RECORDS PROVIDED section start
(* ===== verification/PreviewWorkbench.v ===== *)
(** [preview/previewWorkbenchState.ts]: the preview tabs of every project, their
    opening, selection, loading and closing, and the snapshot that is persisted.  The
    [Record]s whose enumeration order is observed are insertion-ordered dictionaries
    (project identifiers are not integer-like, so insertion order is enumeration
    order). *)

From S2P Require Import Prelude Json.
Open Scope Z_scope.

(** [RegistrySessionPromptArtifactFile], and with [diff] and [expanded]. *)
Record ArtifactFile := { af_path : string; af_status : string; af_additions : Z; af_deletions : Z }.
Record PromptDiffPreviewFile := { pf_file : ArtifactFile; pf_diff : string; pf_expanded : bool }.

Inductive AttachmentKind := KImage | KFile.

(** What each kind of tab adds to the common fields. *)
Inductive TabDetail :=
  | FileTab (path : string) (targetLine : option Z) (content : string) (info : option value)
  | PromptDiffTab (sessionId artifactId promptText promptSummary : string) (files : list PromptDiffPreviewFile)
  | AttachmentTab (sessionId attachmentKey meta mimeType : string) (kind : AttachmentKind) (src : string)
      (content : option string) (isBinary : option bool)
  | PortRelayTab (hubId : string) (targetPort : num) (framePath url : string) (reloadKey : Z).

Record PreviewWorkbenchTab := {
  tab_id : string;
  tab_projectId : string;
  tab_title : string;
  tab_loading : bool;
  tab_error : string;
  tab_requestId : Z;
  tab_detail : TabDetail;
}.

Inductive OpenDetail :=
  | OpenFile (path : string) (targetLine : option num)
  | OpenPromptDiff (sessionId artifactId : string) (promptText promptSummary : option string)
      (files : list PromptDiffPreviewFile)
  | OpenAttachment (sessionId attachmentKey meta mimeType : string) (kind : AttachmentKind) (src : string)
  | OpenPortRelay (hubId : string) (targetPort : num) (framePath : string) (url : option string) (reloadKey : option Z).

Record PreviewWorkbenchOpenInput := { open_projectId : string; open_title : string; open_detail : OpenDetail }.

Record PreviewWorkbenchState := {
  activeProjectId : string;
  tabsByProjectId : list (string * list PreviewWorkbenchTab);
  activeTabIdByProjectId : list (string * string);
  renderedTabIdsByProjectId : list (string * list string);
  treeOpen : bool;
}.

Definition PREVIEW_WORKBENCH_SNAPSHOT_VERSION : Z := 1.

Inductive SnapshotDetail :=
  | SnapFile (path : string) (targetLine : option num)
  | SnapPromptDiff (sessionId artifactId promptText promptSummary : string) (files : list (ArtifactFile * bool))
  | SnapAttachment (sessionId attachmentKey meta mimeType : string) (kind : AttachmentKind)
  | SnapPortRelay (hubId : string) (targetPort : num) (framePath url : string) (reloadKey : Z).

Record PreviewWorkbenchSnapshotTab := { snap_projectId : string; snap_title : string; snap_detail : SnapshotDetail }.

Record PreviewWorkbenchSnapshot := {
  snap_version : Z;
  snap_activeProjectId : string;
  snap_tabsByProjectId : list (string * list PreviewWorkbenchSnapshotTab);
  snap_activeTabIdByProjectId : list (string * string);
  snap_renderedTabIdsByProjectId : list (string * list string);
  snap_treeOpen : bool;
}.

Inductive PreviewSearchMatch :=
  | FileMatch (line : Z) (text : string)
  | DiffMatch (path : string) (line : Z) (text : string).

(** * Labels *)

Definition normalizeLine (line : option num) : option Z :=
  match line with
  | Some (Fin q) => if 0 <? Qnum q then Some (trunc q) else None
  | _ => None
  end.

Definition normalizeFramePath (path : string) : string := str_or path "".

Definition hasText (v : string) : bool := nonempty v.

Definition compactLabel (v : string) (maxLength : nat) : string :=
  let normalized := trim (unchars (collapse_space (chars v) false)) in
  if negb (nonempty normalized) then ""
  else if Nat.ltb maxLength (String.length normalized) then slice 0 (maxLength - 3) normalized +:+ "..."
  else normalized.

Definition fileCountLabel (fileCount : nat) : string :=
  pretty (Z.of_nat fileCount) +:+ " " +:+ (if Nat.eqb fileCount 1 then "file" else "files").

Definition portRelayLabel (hubId : string) (targetPort : num) (framePath : string) : string :=
  hubId +:+ ":" +:+ number_string targetPort +:+ str_or framePath "".

(** [n || 0]. *)
Definition or_zero (n : num) : num := match n with NaN => of_Z 0 | _ => n end.

Definition fileTabId (path : string) : string := "file:" +:+ str_or path "".
Definition promptDiffTabId (sessionId artifactId : string) : string :=
  "prompt-diff:" +:+ str_or sessionId "" +:+ ":" +:+ str_or artifactId "".
Definition attachmentTabId (sessionId attachmentKey : string) : string :=
  "attachment:" +:+ str_or sessionId "" +:+ ":" +:+ str_or attachmentKey "".
Definition portRelayTabId (hubId : string) (targetPort : num) (framePath : string) : string :=
  "port-relay:" +:+ str_or hubId "" +:+ ":" +:+ number_string (or_zero targetPort) +:+ ":" +:+
  normalizeFramePath (str_or framePath "").

Definition previewTabId (input : OpenDetail) : string :=
  match input with
  | OpenFile path _ => fileTabId path
  | OpenPromptDiff sessionId artifactId _ _ _ => promptDiffTabId sessionId artifactId
  | OpenAttachment sessionId attachmentKey _ _ _ _ => attachmentTabId sessionId attachmentKey
  | OpenPortRelay hubId targetPort framePath _ _ => portRelayTabId hubId targetPort framePath
  end.

Definition hasId (tabId : string) (tab : PreviewWorkbenchTab) : bool := bool_decide (tab_id tab = tabId).

(** [direction] is [1] or [-1]; [%] on the non-negative sum. *)
Definition cyclePreviewTabId (tabs : list PreviewWorkbenchTab) (activeTabId : string) (direction : Z) : string :=
  match tabs with
  | [] => ""
  | _ =>
      let activeIndex := Z.max 0 (match findIndex (hasId activeTabId) tabs with Some i => Z.of_nat i | None => -1 end) in
      let nextIndex := (activeIndex + direction + Z.of_nat (length tabs)) mod Z.of_nat (length tabs) in
      match tabs !! Z.to_nat nextIndex with Some tab => tab_id tab | None => "" end
  end.

Definition previewWorkbenchTabTooltip (tab : PreviewWorkbenchTab) : string :=
  match tab_detail tab with
  | FileTab path _ _ _ => str_or path (tab_title tab)
  | PromptDiffTab _ _ promptText promptSummary files =>
      let paths := filter_truthy (map (fun f => af_path (pf_file f)) files) in
      join " - " (filter_truthy [str_or promptText (str_or promptSummary "Prompt diff");
                                 fileCountLabel (length files); join ", " paths])
  | AttachmentTab _ attachmentKey meta mimeType _ _ _ _ =>
      join " - " (filter_truthy [tab_title tab; mimeType; meta; attachmentKey])
  | PortRelayTab hubId targetPort framePath url _ => str_or url (portRelayLabel hubId targetPort framePath)
  end.

(** A space, a middle dot, a space; and the double quote. *)
Definition middot : string := String " " (String (Ascii.ascii_of_nat 183) (String " " "")).
Definition dquote : string := String (Ascii.ascii_of_nat 34) "".

Definition previewWorkbenchHeaderTitle (tab : option PreviewWorkbenchTab) : string :=
  match tab with
  | None => "Preview"
  | Some tab =>
      match tab_detail tab with
      | FileTab path _ _ _ => str_or path (tab_title tab)
      | PromptDiffTab _ _ promptText promptSummary files =>
          let summary := str_or promptSummary (compactLabel promptText 48) in
          if nonempty summary
          then "Prompt diff" +:+ middot +:+ dquote +:+ summary +:+ dquote +:+ middot +:+ fileCountLabel (length files)
          else "Prompt diff" +:+ middot +:+ fileCountLabel (length files)
      | AttachmentTab _ _ _ mimeType _ _ _ _ => join middot (filter_truthy ["Attachment"; tab_title tab; mimeType])
      | PortRelayTab hubId targetPort framePath _ _ => "Port Relay" +:+ middot +:+ portRelayLabel hubId targetPort framePath
      end
  end.

(** * Search *)

(** The lines of a text with their numbers, those that contain the query. *)
Definition matching_lines (text normalizedQuery : string) : list (Z * string) :=
  bfilter (fun m => includes (toLowerCase m.2) normalizedQuery)
    (imap (fun index line => (Z.of_nat index + 1, line)) (split (Ascii.ascii_of_nat 10) text)).

Definition buildPreviewSearchMatches (tab : option PreviewWorkbenchTab) (query : string) : list PreviewSearchMatch :=
  let normalizedQuery := toLowerCase (trim query) in
  match tab with
  | None => []
  | Some tab =>
      if negb (nonempty normalizedQuery) then [] else
      match tab_detail tab with
      | FileTab _ _ content _ => map (fun m => FileMatch m.1 m.2) (matching_lines content normalizedQuery)
      | PromptDiffTab _ _ _ _ files =>
          flat_map (fun file => map (fun m => DiffMatch (af_path (pf_file file)) m.1 m.2)
                                    (matching_lines (pf_diff file) normalizedQuery)) files
      | _ => []
      end
  end.

Definition previewSearchDocumentKey (tab : option PreviewWorkbenchTab) : string :=
  match tab with
  | None => ""
  | Some tab =>
      match tab_detail tab with
      | FileTab _ _ content _ => content
      | PromptDiffTab _ _ _ _ files =>
          join (String (Ascii.ascii_of_nat 1) "")
            (map (fun file => af_path (pf_file file) +:+ String (Ascii.ascii_of_nat 0) (pf_diff file)) files)
      | _ => ""
      end
  end.

(** * Tabs *)

Definition validPreviewInput (input : PreviewWorkbenchOpenInput) : bool :=
  if negb (nonempty (open_projectId input)) then false else
  match open_detail input with
  | OpenFile path _ => hasText path
  | OpenPromptDiff sessionId artifactId _ _ _ => hasText sessionId && hasText artifactId
  | OpenAttachment sessionId attachmentKey _ _ _ _ => hasText sessionId && hasText attachmentKey
  | OpenPortRelay hubId targetPort _ _ _ =>
      hasText hubId && match isInteger targetPort with Some port => 0 <? port | None => false end
  end.

Definition createPreviewWorkbenchState (projectId : string) : PreviewWorkbenchState :=
  {| activeProjectId := projectId;
     tabsByProjectId := if nonempty projectId then [(projectId, [])] else [];
     activeTabIdByProjectId := [];
     renderedTabIdsByProjectId := if nonempty projectId then [(projectId, [])] else [];
     treeOpen := false |}.

Definition createDetail (input : OpenDetail) : TabDetail :=
  match input with
  | OpenFile path targetLine => FileTab path (normalizeLine targetLine) "" None
  | OpenPromptDiff sessionId artifactId promptText promptSummary files =>
      PromptDiffTab sessionId artifactId (default ""%string promptText)
        (default (compactLabel (default ""%string promptText) 48) promptSummary) files
  | OpenAttachment sessionId attachmentKey meta mimeType kind src =>
      AttachmentTab sessionId attachmentKey meta mimeType kind src None None
  | OpenPortRelay hubId targetPort framePath url reloadKey =>
      PortRelayTab hubId targetPort (normalizeFramePath framePath) (default ""%string url) (default 0 reloadKey)
  end.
RECORDS PROVIDED section end
● **THE PROBLEM**
Take the lines above from the one containing "bfilter (fun m" down to the one containing "path _ => hasText path", and transcribe them exactly, both ends included.

● **RESPONSE TO THE TASK**
  bfilter (fun m => includes (toLowerCase m.2) normalizedQuery)
    (imap (fun index line => (Z.of_nat index + 1, line)) (split (Ascii.ascii_of_nat 10) text)).

Definition buildPreviewSearchMatches (tab : option PreviewWorkbenchTab) (query : string) : list PreviewSearchMatch :=
  let normalizedQuery := toLowerCase (trim query) in
  match tab with
  | None => []
  | Some tab =>
      if negb (nonempty normalizedQuery) then [] else
      match tab_detail tab with
      | FileTab _ _ content _ => map (fun m => FileMatch m.1 m.2) (matching_lines content normalizedQuery)
      | PromptDiffTab _ _ _ _ files =>
          flat_map (fun file => map (fun m => DiffMatch (af_path (pf_file file)) m.1 m.2)
                                    (matching_lines (pf_diff file) normalizedQuery)) files
      | _ => []
      end
  end.

Definition previewSearchDocumentKey (tab : option PreviewWorkbenchTab) : string :=
  match tab with
  | None => ""
  | Some tab =>
      match tab_detail tab with
      | FileTab _ _ content _ => content
      | PromptDiffTab _ _ _ _ files =>
          join (String (Ascii.ascii_of_nat 1) "")
            (map (fun file => af_path (pf_file file) +:+ String (Ascii.ascii_of_nat 0) (pf_diff file)) files)
      | _ => ""
      end
  end.

(** * Tabs *)

Definition validPreviewInput (input : PreviewWorkbenchOpenInput) : bool :=
  if negb (nonempty (open_projectId input)) then false else
  match open_detail input with
  | OpenFile path _ => hasText path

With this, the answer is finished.